誰にでも訪れる、大切な誰かを失う経験。それは、ある日突然やってくるかもしれないし、心の準備をする時間があるかもしれない。でも、どんな状況であれ、心にポッカリと穴が空いてしまうのはみんな同じ。
何気ない朝の風景からはじまるサシャとロレンスの日常。ロレンスがまだベッドで眠る中、サシャはいつもどおり、コーヒーを飲んでシャワーを浴びて、仕事に向かう。そんな緩やかで穏やかなシーンが愛おしく思えるほど温かい気持ちに包まれるとても素敵なストーリーでした。

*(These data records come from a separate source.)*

(* ===== verification/ExecInv.v ===== *)
(** * The executor's invariant

    What holds of an [executor] between any two of its operations, and the parts
    of it that a running [settle] relaxes. *)

From S2P Require Import Prelude Double Exec.

(** ** Sums over the jobs *)

Definition wsum (f : Job.t → nat) (js : list Job.t) : nat := foldr (λ j n, f j + n) 0 js.

Lemma wsum_insert f js (i : N) a b :
  js !! i = Some a → wsum f (<[i := b]> js) + f a = wsum f js + f b.
Proof.
  unfold lookup, vec_lookup, insert, vec_insert, wsum. generalize (N.to_nat i). clear i.
  induction js as [|c js IH]; intros [|n] Hn; simplify_eq/=; [lia|].
  specialize (IH n Hn). lia.
Qed.

Lemma wsum_insert_same f js (i : N) a b :
  js !! i = Some a → f a = f b → wsum f (<[i := b]> js) = wsum f js.
Proof. intros H1 H2. pose proof (wsum_insert f js i a b H1). lia. Qed.

Lemma wsum_snoc f js a : wsum f (js ++ [a]) = wsum f js + f a.
Proof. unfold wsum. induction js; simpl; lia. Qed.

Lemma wsum_le f js (i : N) a : js !! i = Some a → f a ≤ wsum f js.
Proof.
  unfold lookup, vec_lookup, wsum. generalize (N.to_nat i). clear i.
  induction js as [|c js IH]; intros [|n] Hn; simplify_eq/=; [lia|].
  specialize (IH n Hn). lia.
Qed.

Lemma wsum_pos f js : 0 < wsum f js → ∃ (i : N) a, js !! i = Some a ∧ 0 < f a.
Proof.
  unfold wsum. induction js as [|c js IH]; simpl; [lia|]. intros H.
  destruct (decide (0 < f c)) as [Hc|Hc].
  - by exists 0%N, c.
  - destruct IH as (i & a & Hi & Ha); [lia|]. exists (N.succ i), a. split; [|done].
    unfold lookup, vec_lookup in *. by rewrite N2Nat.inj_succ.
Qed.

Lemma wsum_bound f js n : (∀ a, f a ≤ n) → wsum f js ≤ n * length js.
Proof. intros H. unfold wsum. induction js as [|a js IH]; simpl; [lia|]. specialize (H a). lia. Qed.

Lemma wsum_ext f g js : (∀ a, f a = g a) → wsum f js = wsum g js.
Proof. intros H. unfold wsum. induction js; simpl; auto. Qed.

Lemma wsum_fmap f h js : wsum f (h <$> js) = wsum (λ a, f (h a)) js.
Proof. unfold wsum. induction js; simpl; auto. Qed.

(** How often an id is in a list. *)
Definition count (d : N) (l : list N) : nat := length (filter (d =.) l).

Lemma count_nil d : count d [] = 0.
Proof. done. Qed.

Lemma count_cons d x l : count d (x :: l) = (if decide (d = x) then 1 else 0) + count d l.
Proof. unfold count. rewrite filter_cons. by case_decide. Qed.

Lemma count_app d l k : count d (l ++ k) = count d l + count d k.
Proof. unfold count. by rewrite filter_app, length_app. Qed.

Lemma count_pos d l : 0 < count d l ↔ d ∈ l.
Proof.
  induction l as [|x l IH]; [rewrite count_nil; split; [lia|by intros ?%elem_of_nil]|].
  rewrite count_cons, elem_of_cons. case_decide; naive_solver lia.
Qed.

(** ** What a job adds to the counters *)

Definition undone (j : Job.t) : nat := if is_done (Job.state j) then 0 else 1.
Definition act (j : Job.t) : nat := if isActive (Job.state j) then 1 else 0.
(** The edges from a job that is not done to [d]. *)
Definition edges (d : N) (j : Job.t) : nat :=
  if is_done (Job.state j) then 0 else count d (Job.dependants j).
(** How many inputs of [d] are not done, with multiplicity. *)
Definition indeg (js : list Job.t) (d : N) : nat := wsum (edges d) js.

Definition failed (s : JobState) : bool :=
  match s with Done d => negb (Done.succeeded d) | _ => false end.
Definition is_assigned (s : JobState) : bool := match s with Assigned _ => true | _ => false end.
(** Waiting for the scheduler. *)
Definition unplaced (s : JobState) : bool :=
  match s with Wantable | Wanted _ _ => true | _ => false end.

(** ** The parts of the invariant *)

Definition blk_ok (n : nat) (s : JobState) (inwork : Prop) : Prop :=
  match s with
  | Blocked w => w = N.of_nat n ∧ (w < 2 ^ 64)%N ∧ (w = 0%N → inwork)
  | Done _ => True
  | _ => n = 0
  end.

(** A blocked job counts its inputs that are not done; [rest] are the dependants
    that a job which just ended has not told yet. *)
Definition Blk (X rest : list N) (js : list Job.t) : Prop :=
  ∀ (d : N) job, js !! d = Some job →
    blk_ok (indeg js d + count d rest) (Job.state job) (d ∈ X).

(** A list that holds every job in the states [P], once. *)
Definition Listed (P : JobState → bool) (l : list N) (js : list Job.t) : Prop :=
  NoDup l ∧
  (∀ (j : N) job, js !! j = Some job → P (Job.state job) = true → j ∈ l) ∧
  (∀ j : N, j ∈ l → ∃ job, js !! j = Some job ∧
     (P (Job.state job) = true ∨ is_done (Job.state job) = true)).

Definition fol_ok (j : N) (job : Job.t) (str : bool) (F : gset N) (pending : list N) : Prop :=
  (Job.followed job = true →
     str = true ∧ match Job.state job with Done _ => False | Blocked w => w = 0%N | _ => True end) ∧
  (str = true → (Job.followed job = true ↔ j ∈ F ∧ j ∉ pending)).

(** [F] is what the scheduler takes us to follow on the current stream once it has
    read everything written to it. *)
Definition Fol (str : bool) (F : gset N) (pending : list N) (js : list Job.t) : Prop :=
  (∀ (j : N) job, js !! j = Some job → fol_ok j job str F pending) ∧
  (∀ j : N, j ∈ F ∨ j ∈ pending → (j < vlen js)%N).

Definition dep_ok (told : Prop) (jj job : Job.t) : Prop :=
  (is_done (Job.state jj) = false → is_done (Job.state job) = true → failed (Job.state job) = true) ∧
  (failed (Job.state jj) = true →
     told ∧ (is_done (Job.state job) = true → failed (Job.state job) = true) ∨
     is_Some (Job.failedInput job) ∨ failed (Job.state job) = true).

(** Failures reach the dependants. *)
Definition Fail (cur : N) (rest : list N) (js : list Job.t) : Prop :=
  (∀ (d : N) job, js !! d = Some job → ∀ j, Job.failedInput job = Some j →
     (∃ jj, js !! j = Some jj ∧ failed (Job.state jj) = true) ∧
     match Job.state job with Blocked _ => True | s => failed s = true end) ∧
  (∀ (j : N) jj d, js !! j = Some jj → d ∈ Job.dependants jj →
     ∃ job, js !! d = Some job ∧ dep_ok (j = cur ∧ d ∈ rest) jj job).

(** Why a job ended as it did. *)
Definition just (c : Cfg.t) (gone stop : bool) (job : Job.t) (d : Done.t) : Prop :=
  match Done.outcome d with
  | built => True
  | cached => Done.succeeded d = true
  | dependencyFailed => Done.succeeded d = false ∧ is_Some (Job.failedInput job)
  | lost => Done.succeeded d = false ∧ gone = true
  | unplaceable => Done.succeeded d = false
  | gaveUp => Done.succeeded d = false ∧ (Cfg.rescheduleRetries c < Job.bounced job)%N
  | cancelled => Done.succeeded d = false ∧ stop = true
  end.

Definition Just (c : Cfg.t) (gone stop : bool) (js : list Job.t) : Prop :=
  ∀ (j : N) job d, js !! j = Some job → Job.state job = Done d → just c gone stop job d.

(** After the first failure without keep-going, and without a scheduler, nothing
    waits to be placed. *)
Definition Quiet (flag : bool) (X : list N) (js : list Job.t) : Prop :=
  flag = true → ∀ (j : N) job, js !! j = Some job → unplaced (Job.state job) = true → j ∈ X.

Record Inv (X Y : list N) (cur : N) (rest : list N) (F : gset N) (e : executor) : Prop := mkInv {
  i_len : (vlen (jobs e) < 2 ^ 32)%N;
  i_prio : ∀ (j : N) job, jobs e !! j = Some job → is_nan (Job.prio job) = false;
  i_rewant : rewant e = [];
  i_remaining : remaining e = N.of_nat (wsum undone (jobs e));
  i_active : active e = N.of_nat (wsum act (jobs e));
  i_threads : (active e ≤ Cfg.threads (cfg e))%N;
  i_blk : Blk X rest (jobs e);
  i_wantable : Listed is_wantable (wantable e) (jobs e);
  i_ready : Listed is_assigned (ready e) (jobs e);
  i_fol : Fol (stream e) F (cancels e) (jobs e);
  i_fail : Fail cur rest (jobs e);
  i_just : Just (cfg e) (abandoned e) (stopping e) (jobs e);
  i_stop : Quiet (stopping e) X (jobs e);
  i_gone : Quiet (abandoned e) (X ++ Y) (jobs e);
  i_reason : stopping e = true → Cfg.keepGoing (cfg e) = false ∧
    ∃ (j : N) job, jobs e !! j = Some job ∧ failed (Job.state job) = true;
  i_work : ∀ j : N, j ∈ X → (j < vlen (jobs e))%N;
}.

Definition inv (F : gset N) (e : executor) : Prop := Inv [] [] 0 [] F e.

(** ** Replacing one job *)

Lemma failed_done s : failed s = true → is_done s = true.
Proof. by destruct s. Qed.

Lemma undone_not_failed s : is_done s = false → failed s = false.
Proof. by destruct s. Qed.

Section Replace.
Context (js : list Job.t) (i : N) (a b : Job.t) (Hi : js !! i = Some a).
#[local] Abbreviation js' := (<[i := b]> js).

Lemma lookup_replace (j : N) job :
  js' !! j = Some job ↔ (j = i ∧ job = b) ∨ (j ≠ i ∧ js !! j = Some job).
Proof using Hi.
  rewrite vlookup_insert_Some. pose proof (vlookup_lt_Some _ _ _ Hi). naive_solver.
Qed.

Lemma indeg_replace d : indeg js' d + edges d a = indeg js d + edges d b.
Proof using Hi. by apply wsum_insert. Qed.

Lemma Blk_replace X X' rest rest' :
  (∀ d, edges d a = edges d b) →
  (∀ d, d ≠ i → d ∈ X → d ∈ X') → (∀ d, d ≠ i → count d rest' = count d rest) →
  blk_ok (indeg js i + count i rest') (Job.state b) (i ∈ X') →
  Blk X rest js → Blk X' rest' js'.
Proof using Hi.
  intros He HX Hrest Hb H d job Hl. pose proof (indeg_replace d) as Hdeg. rewrite He in Hdeg.
  assert (indeg js' d = indeg js d) as -> by lia.
  apply lookup_replace in Hl as [[-> ->]|[Hd Hl]]; [done|].
  specialize (H d job Hl). rewrite Hrest by done. unfold blk_ok in *. destruct (Job.state job); naive_solver.
Qed.

(** A job ends: its edges move to [rest]. *)
Lemma Blk_done X X' :
  is_done (Job.state a) = false → is_done (Job.state b) = true →
  (∀ d, d ≠ i → d ∈ X → d ∈ X') →
  Blk X [] js → Blk X' (Job.dependants a) js'.
Proof using Hi.
  intros Ha Hb HX H d job [[-> ->]|[Hd Hl]]%lookup_replace.
  - unfold blk_ok. by destruct (Job.state b).
  - pose proof (indeg_replace d) as Hdeg. unfold edges in Hdeg. rewrite Ha, Hb in Hdeg.
    specialize (H d job Hl). rewrite count_nil in H.
    replace (indeg js' d + count d (Job.dependants a)) with (indeg js d + 0) by lia.
    unfold blk_ok in *. destruct (Job.state job); naive_solver.
Qed.

Lemma Listed_replace P l l' :
  NoDup l' → (∀ j, j ≠ i → j ∈ l' ↔ j ∈ l) →
  (P (Job.state b) = true → i ∈ l') →
  (i ∈ l' → P (Job.state b) = true ∨ is_done (Job.state b) = true) →
  Listed P l js → Listed P l' js'.
Proof using Hi.
  intros Hnd Hl H1 H2 (_ & Hin & Hout). split; [done|]. split.
  - intros j job [[-> ->]|[Hj Hjob]]%lookup_replace HP; [by auto|].
    apply Hl; [done|]. eauto.
  - intros j Hj. destruct (decide (j = i)) as [->|Hne].
    + exists b. split; [apply lookup_replace; by left|auto].
    + destruct (Hout j) as (job & Hjob & HP); [by apply Hl|].
      exists job. split; [apply lookup_replace; by right|done].
Qed.

Lemma Listed_same P l :
  (P (Job.state b) = true → P (Job.state a) = true) →
  (P (Job.state a) = true → P (Job.state b) = true ∨ is_done (Job.state b) = true) →
  (is_done (Job.state a) = true → is_done (Job.state b) = true) →
  Listed P l js → Listed P l js'.
Proof using Hi.
  intros Hba Hab Hd H. pose proof H as (Hnd & Hin & Hout).
  apply (Listed_replace P l l); [done..| | |done].
  - intros HP. by apply (Hin i a); auto.
  - intros (job & Hjob & HP)%Hout. naive_solver.
Qed.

ある日突然逝ってしまったサシャ。サシャとロレンスのふたりが暮らすベルリンへフランスからやってきたサシャの両親と妹ゾエ。そして、サシャの恋人ロレンスも、その現実に向き合えず、ただただその気持ちのやり場を探し続けます。
1年後、フランスでゾエと再会したロレンスは、「助けてほしい、どうやって哀しみを乗り越えたらいいのかわからない」「君はどうやって乗り越えるの?』と口にします。対するゾエの返事は「わからない」。
大切な人を失った心の哀しみや戸惑いの乗り越え方は、それぞれ。でも少しずつ、こうやって故人を思いながら誰しもが、ゆっくりと時間をかけてその哀しみを癒していく時の流れが丁寧に描かれています。
ベルリン、ゾエが暮らすフランス、そして、ニューヨークで… ゾエとロレンスは、それぞれサシャへの想いを心に留めながら、時と場所を超えて、ゆっくりとその喪失感を癒していきます。その緩やかな時の流れとスクリーンに映る映像、ロレンスやゾエ、そしてサシャの家族の心のうちはいつまでも心に残ります。
愛する人、大切な人を失うことはもちろん辛く哀しいこと。
それでも愛する人は、逝ってしまった後ですら、こんなにも温かくやらかい愛をくれる…しばらくこの余韻に浸っていたい、そんな気持ちに満たされた作品です。愛する人を想うために、常に側に置いておきたい・・愛に溢れた温かい作品です。
目覚めるとき、眠るとき、笑うとき、海を眺めるとき、君を思い出す。愛する人の死からはじまる、静かに、心打つ。愛と再生の物語。